For many of us raised in the northern United States and Canada, Christmas still lives most vividly in memory. It arrives with fresh snowfall blanketing quiet streets, frost tracing patterns on windowpanes, and the unmistakable scent of pine filling a warm living room. Neighbourhoods glowed with coloured lights against early winter darkness, and the season felt larger than any one household.
We remember midnight carol services that bled into excited Christmas mornings, the thrill of unwrapping a long-hoped-for gift perhaps a new pair of skates and the comforting aroma of a turkey roasting in the oven. Christmas was a time when families reunited, neighbours stopped by with eggnog, and communities seemed, if only briefly, stitched together by shared traditions rather than pulled apart by grievance. Those collective memories explain why Andy Williams could so confidently sing, “It’s the Most Wonderful Time of the Year.”

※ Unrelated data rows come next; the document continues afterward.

(* ===== verification/TcpServer.v ===== *)
(** The listening socket ([server/src/tcp_server.c]).

    [NetSetup] is what the system decides: the addresses for a port, whether a socket
    can be made, configured and bound, and the clients that come. An accepted address
    is written to the 16 bytes of a [struct sockaddr] on the stack, cut off there. *)

From S2P Require Import Prelude CMonad KHeap Libc DeviceSpec FileDev Process TcpConnection TcpReceive TcpSend.
Local Open Scope Z_scope.
Local Open Scope cmonad_scope.

(** [struct addrinfo]: what [socket] and [bind] are given. *)
Record addrinfo := AddrInfo { ai_family : Z; ai_socktype : Z; ai_protocol : Z; ai_addr : bytes }.

Definition AF_UNSPEC : Z := 0.
Definition AF_INET : Z := 2.
Definition SOCK_STREAM : Z := 1.
Definition AI_PASSIVE : Z := 1.
Definition sizeof_sockaddr : nat := 16.

Class NetSetup := {
  (** [getaddrinfo(NULL, port, {family, socktype, flags})]: the list, or an error. *)
  net_getaddrinfo : bytes -> Z -> Z -> Z -> option (list addrinfo);
  (** [socket]: a descriptor that is not open, or -1. *)
  net_socket : gset Z -> addrinfo -> option Z;
  net_setsockopt : gset Z -> Z -> bool;
  net_bind : gset Z -> Z -> addrinfo -> bool;
  net_listen : gset Z -> Z -> Z -> bool;
  (** [accept]: a new descriptor and the client's address, as many bytes as it has. *)
  net_accept : gset Z -> Z -> option (Z * bytes);
  (** [inet_ntop(family, addr)]: the text for these address bytes. *)
  net_ntop : Z -> bytes -> bytes;
}.

Class NetSetupLaws (NS : NetSetup) : Prop := {
  net_socket_fresh fds ai fd : net_socket fds ai = Some fd -> 0 <= fd /\ fd ∉ fds;
  net_accept_fresh fds lfd fd addr : net_accept fds lfd = Some (fd, addr) -> 0 <= fd /\ fd ∉ fds;
}.

(** [struct tcp_server_t] *)
Record tcp_server_t := TcpServerT { ts_socketfd : Z; ts_port : bytes }.

(** The process, the server objects, and the number of address lists not freed. *)
Record listener `{FD : FileDev} := Listener {
  ls_proc : proc;
  ls_servers : gmap loc tcp_server_t;
  ls_addrinfos : nat;
}.

Section tcp_server.
Context `{FD : FileDev} {L : Libc} {NS : NetSetup}.

Definition set_ls_proc (p : proc) (s : listener) : listener := Listener _ p (ls_servers s) (ls_addrinfos s).
Definition set_ls_servers (m : gmap loc tcp_server_t) (s : listener) : listener :=
  Listener _ (ls_proc s) m (ls_addrinfos s).
Definition set_ls_addrinfos (n : nat) (s : listener) : listener := Listener _ (ls_proc s) (ls_servers s) n.

Definition in_proc {A} (m : M proc A) : M listener A := fun s =>
  match m (ls_proc s) with
  | Done (a, p) => Done (a, set_ls_proc p s)
  | Fault f => Fault f
  end.
Definition ls_fds (s : listener) : gset Z := p_fds (ls_proc s).

(** *** System calls: -1 on failure, and on a descriptor that is not open *)

Definition do_socket (ai : addrinfo) : M listener Z :=
  let! s := mget in
  match net_socket (ls_fds s) ai with
  | Some fd => in_proc (mmodify (fun p => set_fds ({[fd]} ∪ p_fds p) p));; ret fd
  | None => ret (-1)
  end.
Definition on_fd (fd : Z) (ok : gset Z -> bool) : M listener Z :=
  mgets (fun s => if bool_decide (fd ∈ ls_fds s) && ok (ls_fds s) then 0 else -1).
Definition do_setsockopt (fd : Z) : M listener Z := on_fd fd (fun fds => net_setsockopt fds fd).
Definition do_bind (fd : Z) (ai : addrinfo) : M listener Z := on_fd fd (fun fds => net_bind fds fd ai).
Definition do_listen (fd backlog : Z) : M listener Z := on_fd fd (fun fds => net_listen fds fd backlog).
Definition do_accept (fd : Z) : M listener (Z * bytes) :=
  let! s := mget in
  match (if bool_decide (fd ∈ ls_fds s) then net_accept (ls_fds s) fd else None) with
  | Some (fd', addr) => in_proc (mmodify (fun p => set_fds ({[fd']} ∪ p_fds p) p));; ret (fd', addr)
  | None => ret (-1, [])
  end.

(** *** The server's functions *)

Definition get_server (p : ptr) : M listener tcp_server_t :=
  match p with
  | PLoc l => let! s := mget in mopt BadAccess (ls_servers s !! l)
  | _ => mfault BadAccess
  end.
(** The allocation is not checked: a NULL is dereferenced. *)
Definition malloc_server (v : tcp_server_t) : M listener ptr :=
  let! s := mget in
  match malloc (ls_servers s) 16 with
  | Some l => mput (set_ls_servers (<[l := v]> (ls_servers s)) s);; ret (PLoc l)
  | None => mfault BadAccess
  end.

(** One round of the loop over the addresses: the server, or NULL for the next address. *)
Definition create_round (port : bytes) (it : addrinfo) : M listener ptr :=
  let! socketfd := do_socket it in
  let! r := do_setsockopt socketfd in
  if r =? -1 then in_proc (do_close socketfd);; ret PNull
  else if socketfd =? -1 then ret PNull
  else
    let! r := do_bind socketfd it in
    if r =? -1 then in_proc (do_close socketfd);; ret PNull
    else malloc_server (TcpServerT socketfd port).

Fixpoint create_loop (port : bytes) (its : list addrinfo) : M listener ptr :=
  match its with
  | [] => ret PNull
  | it :: its =>
      let! server := create_round port it in
      if is_null server then create_loop port its else ret server
  end.

Definition tcp_server_create (port : bytes) : M listener ptr :=
  match net_getaddrinfo port AF_UNSPEC SOCK_STREAM AI_PASSIVE with
  | Some res =>
      mmodify (fun s => set_ls_addrinfos (S (ls_addrinfos s)) s);;
      let! server := create_loop port res in
      mmodify (fun s => set_ls_addrinfos (pred (ls_addrinfos s)) s);;
      ret server
  | None => ret PNull
  end.

Definition tcp_server_destroy (server : ptr) : M listener unit :=
  match server with
  | PNull => ret tt
  | PZero => mfault BadFree
  | PLoc l =>
      let! v := get_server server in
      in_proc (do_close (ts_socketfd v));;
      mmodify (fun s => set_ls_servers (delete l (ls_servers s)) s)
  end.

Definition tcp_server_listen_for_connections (server : ptr) : M listener bool :=
  let! v := get_server server in
  let! r := do_listen (ts_socketfd v) 30 in
  ret (negb (r =? -1)).

(** The family in the first two bytes, and the [n] address bytes that [inet_ntop]
    reads through the pointer of [get_in_addr]: inside the structure, or a fault. *)
Definition sa_family (sa : bytes) : Z :=
  match sa with a :: b :: _ => char_code a + 256 * char_code b | _ => 0 end.
Definition get_in_addr (sa : bytes) : outcome bytes :=
  let '(off, n) := if sa_family sa =? AF_INET then (4, 4) else (8, 16) in
  if in_range off n sa then Done (take (Z.to_nat n) (drop (Z.to_nat off) sa)) else Fault BadAccess.

Definition tcp_server_accept_connection (server : ptr) : M listener ptr :=
  let! v := get_server server in
  let! r := do_accept (ts_socketfd v) in
  let '(socket, addr) := r in
  if socket =? -1 then ret PNull
  else
    let client_address := take sizeof_sockaddr addr in
    let! in_addr := mlift (get_in_addr client_address) in
    let s := net_ntop (sa_family client_address) in_addr in
    let! connection := in_proc (tcp_connection_create socket s) in
    if is_null connection then in_proc (do_close socket);; ret PNull
    else ret connection.
End tcp_server.

(** ** Lemmas *)

Section lemmas.
Context `{FD : FileDev} {L : Libc} {NS : NetSetup} {LL : LibcLaws L} {NSL : NetSetupLaws NS}.

Lemma wp_in_proc {A} (m : M proc A) Q s :
  wp m (fun a p => Q a (set_ls_proc p s)) (ls_proc s) -> wp (in_proc m) Q s.
Proof. unfold wp, in_proc. by destruct (m (ls_proc s)) as [[]|]. Qed.

(** The socket for this address can be made, configured and bound. *)
Definition usable (fds : gset Z) (it : addrinfo) : option Z :=
  match net_socket fds it with
  | Some fd => let fds := {[fd]} ∪ fds in
               if net_setsockopt fds fd && net_bind fds fd it then Some fd else None
  | None => None
  end.

Definition with_fd (fd : Z) (s : listener) : listener :=
  set_ls_proc (set_fds ({[fd]} ∪ ls_fds s) (ls_proc s)) s.

Lemma set_fds_back fd p : (fd ∉ p_fds p) -> set_fds (({[fd]} ∪ p_fds p) ∖ {[fd]}) p = p.
Proof.
  intros H. assert (({[fd]} ∪ p_fds p) ∖ {[fd]} = p_fds p) as E by set_solver.
  unfold set_fds. rewrite E. by destruct p.
Qed.

Lemma close_minus_1 s : (-1 ∉ ls_fds s) -> set_ls_proc (set_fds (ls_fds s ∖ {[-1]}) (ls_proc s)) s = s.
Proof.
  intros H. assert (ls_fds s ∖ {[-1]} = p_fds (ls_proc s)) as -> by (unfold ls_fds in *; set_solver).
  by destruct s as [[] ? ?].
Qed.

Lemma on_fd_wp fd ok (Q : Z -> listener -> Prop) s :
  Q (if bool_decide (fd ∈ ls_fds s) && ok (ls_fds s) then 0 else -1) s -> wp (on_fd fd ok) Q s.
Proof. done. Qed.

(** One address: the socket stays only if it could be bound. *)
Lemma create_round_wp port it s (Q : ptr -> listener -> Prop) :
  malloc_succeeds L -> (-1 ∉ ls_fds s) ->
  (usable (ls_fds s) it = None -> Q PNull s) ->
  (forall fd l, usable (ls_fds s) it = Some fd -> ls_servers s !! l = None ->
     Q (PLoc l) (set_ls_servers (<[l := TcpServerT fd port]> (ls_servers s)) (with_fd fd s))) ->
  wp (create_round port it) Q s.
Proof.
  intros Hmem Hneg Hnone Hsome. unfold create_round, do_socket. wp_steps. unfold usable in *.
  destruct (net_socket (ls_fds s) it) as [fd|] eqn:Es.
  - destruct (net_socket_fresh _ _ _ Es) as [Hfd Hfresh]. wp_steps. apply wp_in_proc. wp_steps.
    change (set_ls_proc _ s) with (with_fd fd s). unfold do_setsockopt. apply on_fd_wp.
    change (ls_fds (with_fd fd s)) with ({[fd]} ∪ ls_fds s). rewrite bool_decide_true by set_solver. simpl.
    assert (set_ls_proc (set_fds (p_fds (ls_proc (with_fd fd s)) ∖ {[fd]}) (ls_proc (with_fd fd s))) (with_fd fd s) = s) as Hback.
    { unfold with_fd. simpl. unfold set_fds at 1. simpl. pose proof (set_fds_back fd (ls_proc s) Hfresh) as E.
      unfold set_fds in E. unfold ls_fds. rewrite E. by destruct s. }
    destruct (net_setsockopt ({[fd]} ∪ ls_fds s) fd) eqn:E1; simpl in *.
    + rewrite (proj2 (Z.eqb_neq fd (-1))) by lia. wp_steps. unfold do_bind. apply on_fd_wp.
      change (ls_fds (with_fd fd s)) with ({[fd]} ∪ ls_fds s). rewrite bool_decide_true by set_solver. simpl.
      destruct (net_bind ({[fd]} ∪ ls_fds s) fd it) eqn:E2; simpl in *.
      * unfold malloc_server. wp_steps. destruct (Hmem _ (ls_servers s) 16 ltac:(lia)) as [l Hl]. simpl ls_servers.
        rewrite Hl. wp_steps. apply Hsome; [done|]. by eapply malloc_fresh.
      * wp_steps. apply wp_in_proc. unfold do_close. wp_steps.
        exact (eq_ind _ (Q PNull) (Hnone eq_refl) _ (eq_sym Hback)).
    + wp_steps. apply wp_in_proc. unfold do_close. wp_steps.
      exact (eq_ind _ (Q PNull) (Hnone eq_refl) _ (eq_sym Hback)).
  - wp_steps. unfold do_setsockopt. apply on_fd_wp. rewrite bool_decide_false by done. simpl. wp_steps.
    apply wp_in_proc. unfold do_close. wp_steps. change (p_fds (ls_proc s)) with (ls_fds s).
    rewrite close_minus_1 by done. by apply Hnone.
Qed.

(** The first usable address. *)
Fixpoint first_usable (fds : gset Z) (its : list addrinfo) : option Z :=
  match its with
  | [] => None
  | it :: its => match usable fds it with Some fd => Some fd | None => first_usable fds its end
  end.

Lemma create_loop_wp port its : forall s (Q : ptr -> listener -> Prop),
  malloc_succeeds L -> (-1 ∉ ls_fds s) ->
  (first_usable (ls_fds s) its = None -> Q PNull s) ->
  (forall fd l, first_usable (ls_fds s) its = Some fd -> ls_servers s !! l = None ->
     Q (PLoc l) (set_ls_servers (<[l := TcpServerT fd port]> (ls_servers s)) (with_fd fd s))) ->
  wp (create_loop port its) Q s.
Proof.
  induction its as [|it its IH]; intros s Q Hmem Hneg Hnone Hsome; simpl in *; [wp_steps; by apply Hnone|].
  wp_steps. eapply create_round_wp; [done|done| |].
  - intros E. change (is_null PNull) with true. cbn iota. rewrite E in *. by apply IH.
  - intros fd l E Hl. rewrite is_null_loc. wp_steps. rewrite E in *. by apply Hsome.
Qed.

Lemma first_usable_fresh fds its fd : first_usable fds its = Some fd -> fd ∉ fds.
Proof.
  induction its as [|it its IH]; simpl; [done|]. unfold usable. destruct (net_socket fds it) as [fd'|] eqn:E; [|done].
  destruct (_ && _); [|done]. intros [= <-]. apply (net_socket_fresh _ _ _ E).
Qed.

(** The whole of [tcp_server_create]. *)
Lemma tcp_server_create_wp port s (Q : ptr -> listener -> Prop) :
  malloc_succeeds L -> (-1 ∉ ls_fds s) -> Q PNull s ->
  (forall fd l, (fd ∉ ls_fds s) -> ls_servers s !! l = None ->
     Q (PLoc l) (set_ls_servers (<[l := TcpServerT fd port]> (ls_servers s)) (with_fd fd s))) ->
  wp (tcp_server_create port) Q s.
Proof.
  intros Hmem Hneg Hnone Hsome. unfold tcp_server_create.
  destruct (net_getaddrinfo port AF_UNSPEC SOCK_STREAM AI_PASSIVE) as [its|]; wp_steps; [|done].
  apply create_loop_wp; [done|done|intros _|intros fd l Hfd Hl]; wp_steps; [by destruct s|].
  specialize (Hsome fd l (first_usable_fresh _ _ _ Hfd) Hl). by destruct s.
Qed.
End lemmas.
Lemma tight_after : keeps s s' -> tight lm ln s' ps' fds pd gone.
Proof using Hinv Hti Hco Hc Ha Hfp Hme He Hopen.
  intros [K1 K2 K3]. split; [apply tight_heap|apply tight_conns|apply tight_fds|apply tight_dev| |].
  - intros l [x Hx]. destruct (fmap_Some_eq _ _ _ _ (eq_sym (K1 l)) Hx) as (x' & Hx' & _).
    destruct (ti_ctxs _ _ _ _ _ _ _ Hti l (mk_is_Some _ _ Hx')) as [(tid2 & t2 & Ht2 & E)|?]; [left|by right].
    destruct (fmap_Some_eq _ _ _ _ (K3 tid2) Ht2) as (t2' & Ht2' & E'). exists tid2, t2'. split; [done|congruence].
  - intros l [m Hm]. destruct (fmap_Some_eq _ _ _ _ (eq_sym (K2 l)) Hm) as (m' & Hm' & _).
    apply (ti_managers _ _ _ _ _ _ _ Hti). by eexists.
Qed.

(** What main has stays what it is. *)
Lemma unowned_after plc pfd : unowned lm s plc pfd -> unowned lm s' plc pfd.
Proof using Hinv Hco Hfp.
  intros Hun tid2 t2 lx2 lc2 fd2 Hco2. destruct (conn_of_after Hinv Hco Hfp _ _ _ _ _ Hco2) as [t0 Hco0]. by eapply Hun.
Qed.
Lemma pending_after plc pla pfd : unregistered lm s plc pla pfd -> unregistered lm s' plc pla pfd.
Proof using Hinv Hmi Hco Hc Ha Hfp Hme.
  intros [H1 H2 H3 H4 H5 H6]. destruct (H4 _ _ _ _ _ Hco) as [Hlc Hfd]. split.
  - simpl. by rewrite (fp_conns _ _ _ _ _ _ _ _ Hfp).
  - simpl. by apply (fp_fds _ _ _ _ _ _ _ _ Hfp).
  - apply (str_kept Hc Ha Hme); [by eapply H5|done].
  - by apply unowned_after.
  - intros tid2 t2 lx2 lc2 fd2 Hco2 Hh. destruct (decide (tid2 = tid)) as [->|Hne].
    + destruct (self_held Hco Hc Ha Hfp Hme _ _ _ _ _ Hco2 Hh) as (_ & _ & [Hh'|Hn]); [by eapply H5|].
      destruct H3 as (bs & E & _). congruence.
    + destruct (other_before Hinv Hco Hfp _ _ _ _ _ Hne Hco2) as (Hco2' & Hiff & _). apply Hiff in Hh. by eapply H5.
  - intros m' Hm'. destruct (si_lock _ _ _ _ Hinv) as (m & Hm & _).
    destruct (me_manager _ _ _ _ _ _ _ Hme m Hm) as (m2 & Hm2 & E). simpl in Hm'. assert (m' = m2) as -> by congruence.
    rewrite E. by apply H6.
Qed.
End one_step.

Yet those recollections now sit uneasily beside the Decembers we inhabit today. What was once a broadly shared cultural moment increasingly feels trapped in a vortex of political resentment, culture-war skirmishes, and competing claims over public space. Christmas has not disappeared its lights still shine but the bonds that once united communities are harder to see amid the noise of post-modern diversity and ideological conflict.
In recent years, the Christmas season has become a flashpoint for hostility toward people of faith. Scholars have long noted the tension between secular intellectual movements and the influence of Christian values in public life. In the United States, organizations such as the Satanic Temple and the Freedom From Religion Foundation actively challenge the presence of Christian symbols and traditions in civic settings, often invoking the Constitution’s Establishment Clause to push Christmas displays and pageants into strictly private spaces.
In Canada, the conflict has taken a more troubling and destructive turn. Over the past several years, unproven and often exaggerated allegations connected to the history of Indigenous residential schools helped create a climate in which more than 100 Christian churches were vandalized or burned, from Kamloops, British Columbia, to Halifax, Nova Scotia. Whatever one’s views on historical accountability, the normalization of violence against places of worship reveals how fractured our cultural landscape has become.
It is difficult to ignore the irony. Judeo-Christian traditions once played a role in healing social divisions; today, even their most familiar symbols provoke dispute. What were once shared feelings of peace and joy are now pulled into broader conflicts over identity, power, and grievance. Young people, in particular, are being drawn into the angry currents of a troubled age, inheriting resentment rather than reconciliation.
If there is any hope of reclaiming the spirit of Christmas, it lies not in winning arguments but in reviving civility. As we move toward 2026 a year likely to bring continued economic, political, and global uncertainty we still have the choice to let goodwill outweigh conflict, at least for a season.
One practical step is deceptively simple: bring people together. Local gatherings, informal open houses, or even virtual reunions can create spaces where politics are set aside in favour of conversation, laughter, and shared experience. CBS World War II correspondent Eric Sevareid once observed, “Christmas is a necessity. There has to be at least one day of the year to remind us that we’re here for something else besides ourselves.” In an age of permanent outrage, that reminder matters.
Acts of service also reconnect Christmas to its deepest meaning. With economic strain and social isolation still widespread, volunteering at shelters, donating to food banks, or organizing gift drives can redirect attention from grievance to generosity. President Calvin Coolidge expressed it well when he wrote that Christmas is “a state of mind… To cherish peace and goodwill, to be plenteous in mercy, is to have the real spirit of Christmas.” Charity has a way of softening hardened attitudes.
Personal reflection, too, has its place. Attending a carol service or revisiting classic works such as Charles Dickens’s A Christmas Carol or Dylan Thomas’s A Child’s Christmas in Wales can restore virtues like empathy and humility. In a world eager to weaponize differences, reflection reminds us of what we share. As Norman Vincent Peale once said, “Christmas waves a magic wand over this world, and behold, everything is softer and more beautiful.”
Finally, we might reconsider how we use modern technology during the season choosing connection over confrontation, encouragement over outrage, and stepping back, even briefly, from algorithms that profit from division.
Mark Twain, with characteristic wit, once offered a “heart-warmed and world-embracing Christmas hope” that all humanity might one day be gathered in peace and rest save, he joked, “the inventor of the telephone.” Beneath the humour lay a serious truth: Christmas, at its best, points us toward something higher than ourselves.
If Christmas feels diminished today, it is not because its message has failed. It is because we have allowed civility to erode. Choosing goodwill over resentment will not resolve every conflict, but it can restore the warmth that once made this season truly wonderful. In making that choice, we perform a quiet yet powerful act of hope.